TASK BRIEF: Set down word for word the lines that begin the entries and run through the line containing "Module Ingress.". Give nothing further.

RECORDED INFORMATION:
(* ===== verification/Ingress.v ===== *)
(** * Ingress burst limiting

    The limiter of [iface.rs] ([ingress_freq], [ingress_threshold],
    [ingress_record_impl], [ingress_evaluate_impl], and the egress counterpart
    of [InterfaceManager]): the announces or path requests that come in on an
    interface are timed, and while they come too fast they are dropped.  [t] is
    what an interface keeps for one kind of packet. *)

From S2P Require Import Prelude Floats.

Definition INGRESS_FREQ_SAMPLES : nat := 48.
Definition INGRESS_BURST_FREQ_NEW : spec_float := F64.of_Z 3.
Definition INGRESS_BURST_FREQ : spec_float := F64.of_Z 10.
Definition INGRESS_PR_BURST_FREQ_NEW : spec_float := F64.of_Z 3.
Definition INGRESS_PR_BURST_FREQ : spec_float := F64.of_Z 8.
Definition INGRESS_BURST_HOLD_S : Z := 15.
Definition INGRESS_DEQUE_MIN_SAMPLE : nat := 2.
Definition INGRESS_FREQ_DECAY_S : Z := 10.
Definition EGRESS_PR_FREQ : spec_float := F64.of_Z 5.
Definition INGRESS_NEW_TIME_S : Z := 2 * 60 * 60.

Module Ingress.

(** The frequency, and the samples left; structural in the samples popped. *)
Fixpoint ingress_freq (deque : list Z) (now : Z) : spec_float * list Z :=
  match deque with
  | [] => (S754_zero false, [])
  | oldest :: deque' =>
      if (length deque <? INGRESS_DEQUE_MIN_SAMPLE)%nat then (S754_zero false, deque)
      else
        let span := duration_since now oldest in
        if secs INGRESS_FREQ_DECAY_S <? span then ingress_freq deque' now
        else
          let span_s := F64.as_secs span in
          if SFleb span_s (S754_zero false) then (S754_zero false, deque)
          else (F64.div (F64.of_Z (Z.of_nat (length deque))) span_s, deque)
  end.

Definition ingress_threshold (now created_at : Z) (new_threshold mature_threshold : spec_float) : spec_float :=
  if duration_since now created_at <? secs INGRESS_NEW_TIME_S then new_threshold else mature_threshold.

Record t : Type := mk {
  freq_deque : list Z;
  burst_active : bool;
  burst_activated : Z
}.

Definition new (now : Z) : t := mk [] false now.

(** [push_back], and [pop_front] when that is one too many. *)
Definition push_sample (now : Z) (deque : list Z) : list Z :=
  let deque := deque ++ [now] in
  if (INGRESS_FREQ_SAMPLES <? length deque)%nat then tail deque else deque.

(** The burst state, given the frequency. *)
Definition burst_step (now : Z) (freq threshold : spec_float) (deque : list Z) (s : t) : bool * t :=
  if burst_active s then
    if SFltb freq threshold && (secs INGRESS_BURST_HOLD_S <? duration_since now (burst_activated s))
       && (INGRESS_DEQUE_MIN_SAMPLE <=? length deque)%nat
    then (false, mk deque false (burst_activated s))
    else (true, mk deque true (burst_activated s))
  else if SFltb threshold freq then (true, mk deque true now)
  else (false, mk deque false (burst_activated s)).

(** [true] when the packet is to be dropped. *)
Definition ingress_record_impl (now created_at : Z) (new_threshold mature_threshold : spec_float) (s : t) : bool * t :=
  let '(freq, deque) := ingress_freq (push_sample now (freq_deque s)) now in
  burst_step now freq (ingress_threshold now created_at new_threshold mature_threshold) deque s.

Definition ingress_evaluate_impl (now created_at : Z) (new_threshold mature_threshold : spec_float) (s : t) : t :=
  let '(freq, deque) := ingress_freq (freq_deque s) now in
  snd (burst_step now freq (ingress_threshold now created_at new_threshold mature_threshold) deque s).

(** [egress_record_pr], of the samples of an interface. *)
Definition egress_record_pr (now : Z) (deque : list Z) : bool * list Z :=
  let '(freq, deque) := ingress_freq (push_sample now deque) now in
  (SFltb EGRESS_PR_FREQ freq, deque).

(** [egress_evaluate_all], of one interface. *)
Fixpoint egress_evaluate (now : Z) (deque : list Z) : list Z :=
  match deque with
  | [] => []
  | t :: deque' =>
      if SFltb (F64.of_Z 10) (F64.as_secs (duration_since now t)) then egress_evaluate now deque' else deque
  end.

(** Packets coming in and periodic evaluations, and what was dropped. *)
Inductive op := Arrive (now : Z) | Evaluate (now : Z).

Definition at_ (x : op) : Z := match x with Arrive now => now | Evaluate now => now end.

Definition step (created_at : Z) (nt mt : spec_float) (x : op) (s : t) : list (Z * bool) * t :=
  match x with
  | Arrive now => let '(d, s') := ingress_record_impl now created_at nt mt s in ([(now, d)], s')
  | Evaluate now => ([], ingress_evaluate_impl now created_at nt mt s)
  end.

Fixpoint run (created_at : Z) (nt mt : spec_float) (xs : list op) (s : t) : list (Z * bool) * t :=
  match xs with
  | [] => ([], s)
  | x :: xs' =>
      let '(ds, s1) := step created_at nt mt x s in
      let '(ds', s2) := run created_at nt mt xs' s1 in (ds ++ ds', s2)
  end.

(** ** Lemmas *)

Definition window (now : Z) (deque : list Z) : Prop :=
  Forall (fun x => duration_since now x <= secs INGRESS_FREQ_DECAY_S) deque.

Lemma freq_suffix deque now : exists k, snd (ingress_freq deque now) = drop k deque.
Proof.
  induction deque as [|x deque IH]; [by exists 0%nat |]. cbn [ingress_freq].
  repeat case_on; try by exists 0%nat. destruct IH as [k ->]. by exists (S k).
Qed.

Lemma freq_length deque now : (length (snd (ingress_freq deque now)) <= length deque)%nat.
Proof. destruct (freq_suffix deque now) as [k ->]. rewrite length_drop. lia. Qed.

Lemma push_length now deque :
  (length deque <= INGRESS_FREQ_SAMPLES)%nat -> (length (push_sample now deque) <= INGRESS_FREQ_SAMPLES)%nat.
Proof.
  intros Hl. unfold push_sample. case_on; reflect_bools; [| done].
  destruct deque as [|x deque]; simpl in *; rewrite ?length_app in *; simpl in *; unfold INGRESS_FREQ_SAMPLES in *; lia.
Qed.

(** Of samples in order of time, those left are within the window, or one alone. *)
Lemma freq_window deque now :
  Sorted Z.le deque -> Forall (fun x => x <= now) deque ->
  window now (snd (ingress_freq deque now)) \/ (length (snd (ingress_freq deque now)) < INGRESS_DEQUE_MIN_SAMPLE)%nat.
Proof.
  induction deque as [|x deque IH]; intros Hs Hf; [by left; constructor |]. cbn [ingress_freq].
  case_on; reflect_bools; [by right |]. case_on; reflect_bools.
  - apply IH; [by apply Sorted_inv in Hs as [? _] | by apply Forall_cons in Hf as [_ ?]].
  - left. assert (Hw : window now (x :: deque)); [| by case_on].
    apply Sorted_StronglySorted in Hs; [| intros ???; lia]. apply StronglySorted_inv in Hs as [_ Hge].
    constructor; [done |]. apply Forall_cons in Hf as [_ Hf]. unfold window.
    rewrite Forall_forall in Hge, Hf |- *. intros y Hy. specialize (Hge y Hy). specialize (Hf y Hy).
    unfold duration_since in *. lia.
Qed.

(** Alone in the window, a new sample is all that is left. *)
Lemma freq_alone deque now :
  Forall (fun x => secs INGRESS_FREQ_DECAY_S < duration_since now x) deque ->
  ingress_freq (deque ++ [now]) now = (S754_zero false, [now]).
Proof.
  induction deque as [|x deque IH]; intros Hf; [done |]. apply Forall_cons in Hf as [Hx Hf].
  cbn [app ingress_freq]. rewrite (proj2 (Nat.ltb_ge _ _))
    by (simpl; rewrite length_app; simpl; unfold INGRESS_DEQUE_MIN_SAMPLE; lia).
  rewrite (proj2 (Z.ltb_lt _ _)) by done. by apply IH.
Qed.

Lemma push_sorted now deque :
  Sorted Z.le deque -> Forall (fun x => x <= now) deque ->
  Sorted Z.le (push_sample now deque) /\ Forall (fun x => x <= now) (push_sample now deque).
Proof.
  intros Hs Hf. assert (H1 : Sorted Z.le (deque ++ [now])).
  { induction deque as [|x deque IH]; [by repeat constructor |].
    apply Sorted_inv in Hs as [Hs Hh]. apply Forall_cons in Hf as [Hx Hf]. constructor; [by apply IH |].
    destruct deque as [|y deque]; simpl; constructor; [done | by inversion Hh]. }
  assert (H2 : Forall (fun x => x <= now) (deque ++ [now]))
    by (apply Forall_app; split; [done | by repeat constructor]).
  unfold push_sample. case_on; [| done]. destruct (deque ++ [now]) as [|y l]; [done |].
  split; [by apply Sorted_inv in H1 as [? _] | by apply Forall_cons in H2 as [_ ?]].
Qed.

Lemma suffix_sorted k deque now :
  Sorted Z.le deque -> Forall (fun x => x <= now) deque ->
  Sorted Z.le (drop k deque) /\ Forall (fun x => x <= now) (drop k deque).
Proof.
  revert deque. induction k as [|k IH]; intros [|x deque] Hs Hf; try done. simpl.
  apply IH; [by apply Sorted_inv in Hs as [? _] | by apply Forall_cons in Hf as [_ ?]].
Qed.

Lemma burst_step_deque now freq threshold deque s : freq_deque (snd (burst_step now freq threshold deque s)) = deque.
Proof. unfold burst_step. repeat case_on; done. Qed.

(** What the samples keep, at the latest reading of the clock. *)
Definition samples_ok (now : Z) (s : t) : Prop :=
  (length (freq_deque s) <= INGRESS_FREQ_SAMPLES)%nat /\ Sorted Z.le (freq_deque s) /\
  Forall (fun x => x <= now) (freq_deque s).

Lemma samples_after deque now :
  (length deque <= INGRESS_FREQ_SAMPLES)%nat -> Sorted Z.le deque -> Forall (fun x => x <= now) deque ->
  (length (snd (ingress_freq deque now)) <= INGRESS_FREQ_SAMPLES)%nat /\
  Sorted Z.le (snd (ingress_freq deque now)) /\ Forall (fun x => x <= now) (snd (ingress_freq deque now)).
Proof.
  intros Hl Hs Hf. pose proof (freq_length deque now). destruct (freq_suffix deque now) as [k Ek].
  split; [lia |]. rewrite Ek. by apply suffix_sorted.
Qed.

Lemma step_samples created nt mt x s last :
  samples_ok last s -> last <= at_ x -> 
  let s' := snd (step created nt mt x s) in
  samples_ok (at_ x) s' /\ (window (at_ x) (freq_deque s') \/ (length (freq_deque s') < INGRESS_DEQUE_MIN_SAMPLE)%nat).
Proof.
  intros (Hl & Hs & Hf) Hle.
  assert (Hf' : Forall (fun y => y <= at_ x) (freq_deque s)) by (eapply Forall_impl; [exact Hf |]; simpl; lia).
  unfold samples_ok. destruct x as [now|now]; cbn [step at_] in *.
  - unfold ingress_record_impl. destruct (push_sorted now _ Hs Hf') as [Hs1 Hf1].
    pose proof (samples_after _ now (push_length now _ Hl) Hs1 Hf1) as Ha.
    pose proof (freq_window _ now Hs1 Hf1) as Hw. destruct (ingress_freq _ now) as [freq deque].
    pose proof (burst_step_deque now freq (ingress_threshold now created nt mt) deque s) as E.
    destruct (burst_step _ _ _ _ _) as [d s']. cbn [snd] in *. by rewrite E.
  - unfold ingress_evaluate_impl. pose proof (samples_after _ now Hl Hs Hf') as Ha.
    pose proof (freq_window _ now Hs Hf') as Hw. destruct (ingress_freq _ now) as [freq deque].
    cbn [snd] in *. by rewrite burst_step_deque.
Qed.

(** Through the hold time a burst goes on. *)
Lemma step_held created nt mt x s :
  burst_active s = true -> at_ x - burst_activated s <= secs INGRESS_BURST_HOLD_S ->
  let '(ds, s') := step created nt mt x s in
  Forall (fun d => d.2 = true) ds /\ burst_active s' = true /\ burst_activated s' = burst_activated s.
Proof.
  intros Ha Hh. assert (Hb : (secs INGRESS_BURST_HOLD_S <? duration_since (at_ x) (burst_activated s)) = false).
  { apply Z.ltb_ge. unfold duration_since, secs, INGRESS_BURST_HOLD_S in *. lia. }
  destruct x as [now|now]; cbn [step at_] in *; unfold ingress_record_impl, ingress_evaluate_impl;
    destruct (ingress_freq _ now) as [freq deque]; unfold burst_step; rewrite Ha, Hb, andb_false_r; cbn;
    repeat constructor.
Qed.

(** Alone in the window, a packet does not end a burst. *)
Lemma burst_alone now freq threshold deque s :
  burst_active s = true -> (length deque < INGRESS_DEQUE_MIN_SAMPLE)%nat ->
  burst_step now freq threshold deque s = (true, mk deque true (burst_activated s)).
Proof.
  intros Ha Hl. unfold burst_step. rewrite Ha, (proj2 (Nat.leb_gt _ _)) by done. by rewrite andb_false_r.
Qed.

(** Packets each more than the window after the one before. *)
Fixpoint sparse (deque : list Z) (xs : list op) : Prop :=
  match xs with
  | [] => True
  | Arrive now :: xs' => Forall (fun x => secs INGRESS_FREQ_DECAY_S < now - x) deque /\ sparse [now] xs'
  | Evaluate _ :: xs' => sparse deque xs'
  end.

#[global] Instance sparse_dec deque xs : Decision (sparse deque xs).
Proof. revert deque. induction xs as [|[now|now] xs IH]; intros deque; simpl; apply _. Defined.

Lemma push_alone now deque :
  Forall (fun x => secs INGRESS_FREQ_DECAY_S < now - x) deque ->
  ingress_freq (push_sample now deque) now = (S754_zero false, [now]).
Proof.
  intros Hf. assert (Hf' : Forall (fun x => secs INGRESS_FREQ_DECAY_S < duration_since now x) deque)
    by (eapply Forall_impl; [exact Hf |]; simpl; unfold duration_since; lia).
  unfold push_sample. case_on; [| by apply freq_alone].
  destruct deque as [|x deque]; [done |]. cbn [app tail]. apply freq_alone. by apply Forall_cons in Hf' as [_ ?].
Qed.

Lemma run_stuck created nt mt xs s :
  burst_active s = true -> (length (freq_deque s) < INGRESS_DEQUE_MIN_SAMPLE)%nat -> sparse (freq_deque s) xs ->
  let '(ds, s') := run created nt mt xs s in
  Forall (fun d => d.2 = true) ds /\ burst_active s' = true.
Proof.
  revert s. induction xs as [|x xs IH]; intros s Ha Hl Hsp; [done |]. cbn [run].
  assert (Hst : exists ds s1, step created nt mt x s = (ds, s1) /\ Forall (fun d => d.2 = true) ds /\
    burst_active s1 = true /\ (length (freq_deque s1) < INGRESS_DEQUE_MIN_SAMPLE)%nat /\ sparse (freq_deque s1) xs).
  { destruct x as [now|now]; cbn [step sparse] in *.
    - destruct Hsp as [Hf Hsp]. unfold ingress_record_impl. rewrite push_alone by done.
      rewrite burst_alone by (simpl; unfold INGRESS_DEQUE_MIN_SAMPLE; auto).
      eexists _, _. split; [reflexivity |]. repeat split; [by repeat constructor | simpl; unfold INGRESS_DEQUE_MIN_SAMPLE; lia | done].
    - unfold ingress_evaluate_impl. destruct (ingress_freq (freq_deque s) now) as [freq deque] eqn:E.
      assert (deque = freq_deque s) as ->.
      { destruct (freq_deque s) as [|y l]; cbn [ingress_freq] in E; [by injection E as _ <- |].
        rewrite (proj2 (Nat.ltb_lt _ _)) in E by done. by injection E as _ <-. }
      rewrite burst_alone by done. eexists _, _. split; [reflexivity |]. done. }
  destruct Hst as (ds & s1 & -> & Hd & Ha1 & Hl1 & Hsp1). specialize (IH s1 Ha1 Hl1 Hsp1).
  destruct (run created nt mt xs s1) as [ds' s2]. destruct IH as [Hd' Ha2]. split; [by apply Forall_app | done].
Qed.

ANSWER TO THE PROBLEM:
(* ===== verification/Ingress.v ===== *)
(** * Ingress burst limiting

    The limiter of [iface.rs] ([ingress_freq], [ingress_threshold],
    [ingress_record_impl], [ingress_evaluate_impl], and the egress counterpart
    of [InterfaceManager]): the announces or path requests that come in on an
    interface are timed, and while they come too fast they are dropped.  [t] is
    what an interface keeps for one kind of packet. *)

From S2P Require Import Prelude Floats.

Definition INGRESS_FREQ_SAMPLES : nat := 48.
Definition INGRESS_BURST_FREQ_NEW : spec_float := F64.of_Z 3.
Definition INGRESS_BURST_FREQ : spec_float := F64.of_Z 10.
Definition INGRESS_PR_BURST_FREQ_NEW : spec_float := F64.of_Z 3.
Definition INGRESS_PR_BURST_FREQ : spec_float := F64.of_Z 8.
Definition INGRESS_BURST_HOLD_S : Z := 15.
Definition INGRESS_DEQUE_MIN_SAMPLE : nat := 2.
Definition INGRESS_FREQ_DECAY_S : Z := 10.
Definition EGRESS_PR_FREQ : spec_float := F64.of_Z 5.
Definition INGRESS_NEW_TIME_S : Z := 2 * 60 * 60.

Module Ingress.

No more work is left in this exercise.